Population : 59801000 habitants

Cadre juridique de la liberté religieuse et son application effective

La législation italienne garantit la liberté de religion ou de croyance et la reconnaît comme un droit fondamental. L’article 3 de la Constitution exprime le principe de non-discrimination pour motifs religieux, disposant que « tous les citoyens ont une même dignité sociale et sont égaux devant la loi, sans distinction de sexe, de race, de langue, de religion, d’opinions politiques, de conditions personnelles et sociales ».1 L’article 19 garantit le droit pour chaque individu de « professer librement sa foi religieuse sous quelque forme que ce soit, individuellement ou collectivement, d’en faire propagande et d’en exercer le culte en privé ou en public, à condition qu’il ne s’agisse pas de rites contraires aux bonnes mœurs ». L’article 8 de la Constitution garantit que « toutes les confessions religieuses sont également libres devant la loi ».

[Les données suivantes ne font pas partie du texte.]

Lemma validate_value_Ok v path depth :
  validate_value limits v path depth = Ok tt ↔ within_limits limits v depth.
Proof.
  revert path depth. induction v as [|b|n|s|vs IH|fs IH] using Value_ind'; intros path depth;
    rewrite within_limits_unfold; cbn [validate_value node_within];
    (destruct (N.ltb_spec (maximum_depth limits) depth); [naive_solver lia|]); try naive_solver.
  - rewrite refuse_if_Ok, N.ltb_ge. naive_solver.
  - rewrite Forall_forall in IH.
    rewrite bind_Ok. setoid_rewrite refuse_if_Ok. setoid_rewrite N.ltb_ge.
    setoid_rewrite (for_enumerate_Ok _ (λ c, within_limits limits c (depth + 1))).
    + naive_solver.
    + intros i c Hc. apply validate_child. intros. by apply IH.
  - rewrite Forall_forall in IH.
    rewrite bind_Ok. setoid_rewrite refuse_if_Ok. setoid_rewrite N.ltb_ge.
    setoid_rewrite (for_each_iff _ (λ kc, (strlen kc.1 ≤ maximum_key_bytes limits)%N
                                   ∧ within_limits limits kc.2 (depth + 1))).
    + setoid_rewrite forall_pair. cbn. naive_solver.
    + intros [k c] Hc. rewrite bind_Ok. setoid_rewrite refuse_if_Ok. setoid_rewrite N.ltb_ge.
      setoid_rewrite (validate_child c); [naive_solver|]. intros. by apply (IH (k, c)).
Qed.
End validate.

(** Values as [serde_json::Map] guarantees them: object keys are distinct. *)
Inductive value_wf : Value → Prop :=
| wf_null : value_wf JNull
| wf_bool b : value_wf (JBool b)
| wf_number n : value_wf (JNumber n)
| wf_string s : value_wf (JString s)
| wf_array vs : Forall value_wf vs → value_wf (JArray vs)
| wf_object fs : NoDup fs.*1 → Forall (λ kv, value_wf kv.2) fs → value_wf (JObject fs).

(** Two trees that differ at most in the order of object entries. *)
Inductive same_json : Value → Value → Prop :=
| same_null : same_json JNull JNull
| same_bool b : same_json (JBool b) (JBool b)
| same_number n : same_json (JNumber n) (JNumber n)
| same_string s : same_json (JString s) (JString s)
| same_array vs ws : Forall2 same_json vs ws → same_json (JArray vs) (JArray ws)
| same_object fs gs gs' :
    Forall2 (λ a b, a.1 = b.1 ∧ same_json a.2 b.2) fs gs' → gs' ≡ₚ gs →
    same_json (JObject fs) (JObject gs).

Lemma merge_sort_keys_unique {V} (fs gs : list (string * V)) :
  NoDup fs.*1 → fs ≡ₚ gs → merge_sort key_le fs = merge_sort key_le gs.
Proof.
  intros Hnd Hperm. apply (StronglySorted_unique_strong key_le).
  - intros [k v] [k' v'] Hx Hy H1 H2.
    rewrite merge_sort_Permutation in Hx, Hy. rewrite <-Hperm in Hy.
    unfold key_le in H1, H2. cbn in H1, H2.
    assert (k = k') as <- by (by apply (anti_symm String.le)).
    apply list_elem_of_lookup in Hx as [i Hi], Hy as [j Hj].
    assert (i = j) as <-; [|congruence].
    eapply NoDup_lookup; [done|rewrite list_lookup_fmap, Hi; done|rewrite list_lookup_fmap, Hj; done].
  - apply StronglySorted_merge_sort; apply _.
  - apply StronglySorted_merge_sort; apply _.
  - by rewrite !merge_sort_Permutation.
Qed.

Lemma sort_fields_keys (fs : list (string * Value)) :
  ((λ kv, (kv.1, sort_value kv.2)) <$> fs).*1 = fs.*1.
Proof. induction fs as [|[k v] fs IH]; [done|]. cbn in *. by f_equal. Qed.

Lemma sort_value_complete v w : value_wf v → value_wf w → same_json v w → sort_value v = sort_value w.
Proof.
  revert w. induction v as [|b|n|s|vs IH|fs IH] using Value_ind';
    intros w Hv Hw Hs; inversion Hs as [| | | |? ws HF|? gs gs' HF HP]; subst; try done;
    inversion Hv as [| | | |? Hvs|? Hnd Hvs]; subst;
    inversion Hw as [| | | |? Hws|? Hnd' Hws]; subst; cbn; f_equal; clear Hs Hv Hw.
  - induction HF; cbn; [done|]. decompose_Forall_hyps. f_equal; eauto.
  - rewrite <-HP in Hws. clear Hnd'.
    assert ((λ kv : string * Value, (kv.1, sort_value kv.2)) <$> fs
            = (λ kv, (kv.1, sort_value kv.2)) <$> gs') as ->.
    { clear Hnd HP. induction HF; cbn; [done|]. decompose_Forall_hyps.
      f_equal; [f_equal|]; naive_solver. }
    apply merge_sort_keys_unique; [|by rewrite HP].
    rewrite sort_fields_keys.
    replace (gs'.*1) with (fs.*1); [done|].
    clear -HF. induction HF as [|?? ?? []]; cbn; congruence.
Qed.

Lemma sort_value_sound v w : sort_value v = sort_value w → same_json v w.
Proof.
  revert w. induction v as [|b|n|s|vs IH|fs IH] using Value_ind';
    intros w Hw; destruct w as [|b'|n'|s'|ws|gs]; try discriminate Hw; cbn in Hw.
  1: constructor.
  1-3: injection Hw as <-; constructor.
  - injection Hw as Hw. constructor. revert ws Hw.
    induction vs as [|v vs IHvs]; intros [|w ws] Hw; try discriminate Hw; [constructor|].
    cbn in Hw. injection Hw as H1 H2. decompose_Forall_hyps. constructor; eauto.
  - injection Hw as Hw. set (F := λ kv : string * Value, (kv.1, sort_value kv.2)) in *.
    assert (F <$> fs ≡ₚ F <$> gs) as Hperm.
    { by rewrite <-(merge_sort_Permutation key_le (F <$> fs)), Hw, merge_sort_Permutation. }
    destruct (Permutation_map_inv _ _ Hperm) as (gs' & Heq & Hp).
    apply (same_object _ _ gs'); [|by symmetry]. clear Hw Hperm Hp. revert gs' Heq.
    induction fs as [|[k v] fs IHfs]; intros [|[k' w] gs'] Heq; try discriminate Heq; [constructor|].
    unfold F in Heq. cbn in Heq. injection Heq as -> H1 H2. decompose_Forall_hyps.
    constructor; eauto.
Qed.

(** The scan never holds more open containers than the depth limit allows, so its
    memory is bounded before anything is decoded. *)
Lemma preflight_byte_frames limits s byte rest s' :
  preflight_byte limits s byte rest = Ok s' →
  (vlen (frames s) ≤ maximum_depth limits + 1)%N → (vlen (frames s') ≤ maximum_depth limits + 1)%N.
Proof.
  destruct s as [fs i e n]. unfold preflight_byte, note_content, vlen.
  repeat case_match; intros [= <-] Hfs; cbn in *; bool_prop; try lia.
Qed.

Lemma preflight_scan_frames limits s input s' :
  preflight_scan limits s input = Ok s' →
  (vlen (frames s) ≤ maximum_depth limits + 1)%N → (vlen (frames s') ≤ maximum_depth limits + 1)%N.
Proof.
  revert s. induction input as [|b input IH]; intros s.
  - by intros [= <-].
  - cbn [preflight_scan]. intros H Hs. inv_ok. eauto using preflight_byte_frames.
Qed.

Lemma length_str_take n s : String.length (str_take n s) = n `min` String.length s.
Proof. revert s. induction n as [|n IH]; intros [|c s]; cbn; auto. Qed.

Lemma boundary_below_le s i : boundary_below s i ≤ i.
Proof. induction i as [|i IH]; cbn [boundary_below]; case_match; lia. Qed.

Lemma boundary_below_boundary s i : is_char_boundary s (boundary_below s i) = true.
Proof. induction i as [|i IH]; cbn [boundary_below]; case_match; done. Qed.

Lemma boundary_below_max s i j : is_char_boundary s j = true → j ≤ i → j ≤ boundary_below s i.
Proof.
  intros Hj. induction i as [|i IH]; cbn [boundary_below]; case_match; try lia.
  intros. destruct (decide (j = S i)) as [->|]; [congruence|]. apply IH. lia.
Qed.

(** Concatenating the kept prefix with a suffix gives the text back. *)
Lemma str_take_prefix n s : ∃ rest, s = str_take n s +:+ rest.
Proof.
  revert s. induction n as [|n IH]; intros s; [by exists s|].
  destruct s as [|c s]; [by exists EmptyString|]. destruct (IH s) as [rest Hr].
  exists rest. change (String c s = String c (str_take n s +:+ rest)). congruence.
Qed.

(** [truncate_utf8] returns a prefix of the text that fits the byte limit and
    ends on a character boundary, and no longer prefix does both. *)
Theorem truncate_utf8_longest value maximum :
  let kept := truncate_utf8 value maximum in
  (∃ rest, value = kept +:+ rest)
  ∧ (strlen kept ≤ maximum)%N
  ∧ is_char_boundary value (String.length kept) = true
  ∧ ∀ n, n ≤ String.length value → is_char_boundary value n = true →
      (N.of_nat n ≤ maximum)%N → n ≤ String.length kept.
Proof.
  cbn. unfold truncate_utf8, strlen. rewrite length_str_take.
  split; [apply str_take_prefix|]. unfold floor_char_boundary, strlen.
  destruct (N.leb_spec (N.of_nat (String.length value)) maximum).
  - split_and!; [lia| |lia]. rewrite Nat.min_id. unfold is_char_boundary, bytes.
    destruct (String.length value) eqn:Hl; [done|]. rewrite lookup_ge_None_2; [by apply bool_decide_eq_true|].
    rewrite length_fmap. rewrite <-Hl. clear. induction value; cbn; lia.
  - pose proof (boundary_below_le value (N.to_nat maximum)).
    rewrite Nat.min_l by lia. split_and!; [lia|apply boundary_below_boundary|].
    intros n _ Hb Hn. apply boundary_below_max; [done|lia].
Qed.

(** C31: Canonical key order identifies exactly the documents that differ in the
    order of object entries: two trees sort to the same tree iff they agree up to
    that order. *)
Theorem sort_value_canonical v w :
  value_wf v → value_wf w → same_json v w ↔ sort_value v = sort_value w.
Proof. split; auto using sort_value_complete, sort_value_sound. Qed.

Definition example_document : Value :=
  JObject [("z", JArray [JNumber (PosInt 2); JNumber (PosInt 1)]); ("a", JString "ok")].
Definition example_document_reordered : Value :=
  JObject [("a", JString "ok"); ("z", JArray [JNumber (PosInt 2); JNumber (PosInt 1)])].

Lemma sort_value_canonical_witness :
  same_json example_document example_document_reordered ↔
  sort_value example_document = sort_value example_document_reordered.
Proof.
  apply (sort_value_canonical example_document example_document_reordered);
    repeat (constructor || set_solver).
Defined.

(** C32: Decoded validation accepts a tree iff every value nested in it respects the
    inclusive depth, string, key and container limits. *)
Theorem validate_json_value_spec limits v :
  (maximum_depth limits ≤ u64_max)%N →
  validate_json_value v limits = Ok tt ↔ within_limits limits v 0.
Proof. intros. by apply validate_value_Ok. Qed.

Lemma validate_json_value_spec_witness :
  within_limits (mkJsonLimits 4 64 32 8) example_document 0.
Proof. apply (validate_json_value_spec (mkJsonLimits 4 64 32 8)); [done|vm_compute; reflexivity]. Defined.

(** The scan before parsing keeps at most [maximum_depth + 1] open containers
    after any prefix of the input it accepts. *)
Theorem preflight_bounded_frames limits prefix s :
  preflight_scan limits (mkScan [] false false 0) prefix = Ok s →
  (vlen (frames s) ≤ maximum_depth limits + 1)%N.
Proof. intros H. eapply preflight_scan_frames; [done|unfold vlen; cbn; lia]. Qed.

Lemma preflight_bounded_frames_witness :
  ∃ s, preflight_scan (mkJsonLimits 1 8 8 8) (mkScan [] false false 0) (bytes "[[") = Ok s
     ∧ (vlen (frames s) ≤ 2)%N.
Proof.
  eexists. split; [vm_compute; reflexivity|].
  apply (preflight_bounded_frames (mkJsonLimits 1 8 8 8) (bytes "[[")). vm_compute. reflexivity.
Defined.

L’Italie n’a pas de religion d’État mais le catholicisme est la religion de la plupart des citoyens italiens. L’article 7 de la Constitution affirme que l’État italien et l’Église catholique sont indépendants et souverains, et que les accords du Latran de 1929, amendés en 1984, gouvernent leurs relations. L’administration permet à l’Église catholique de sélectionner les enseignants qui assurent l’instruction religieuse dans les écoles publiques.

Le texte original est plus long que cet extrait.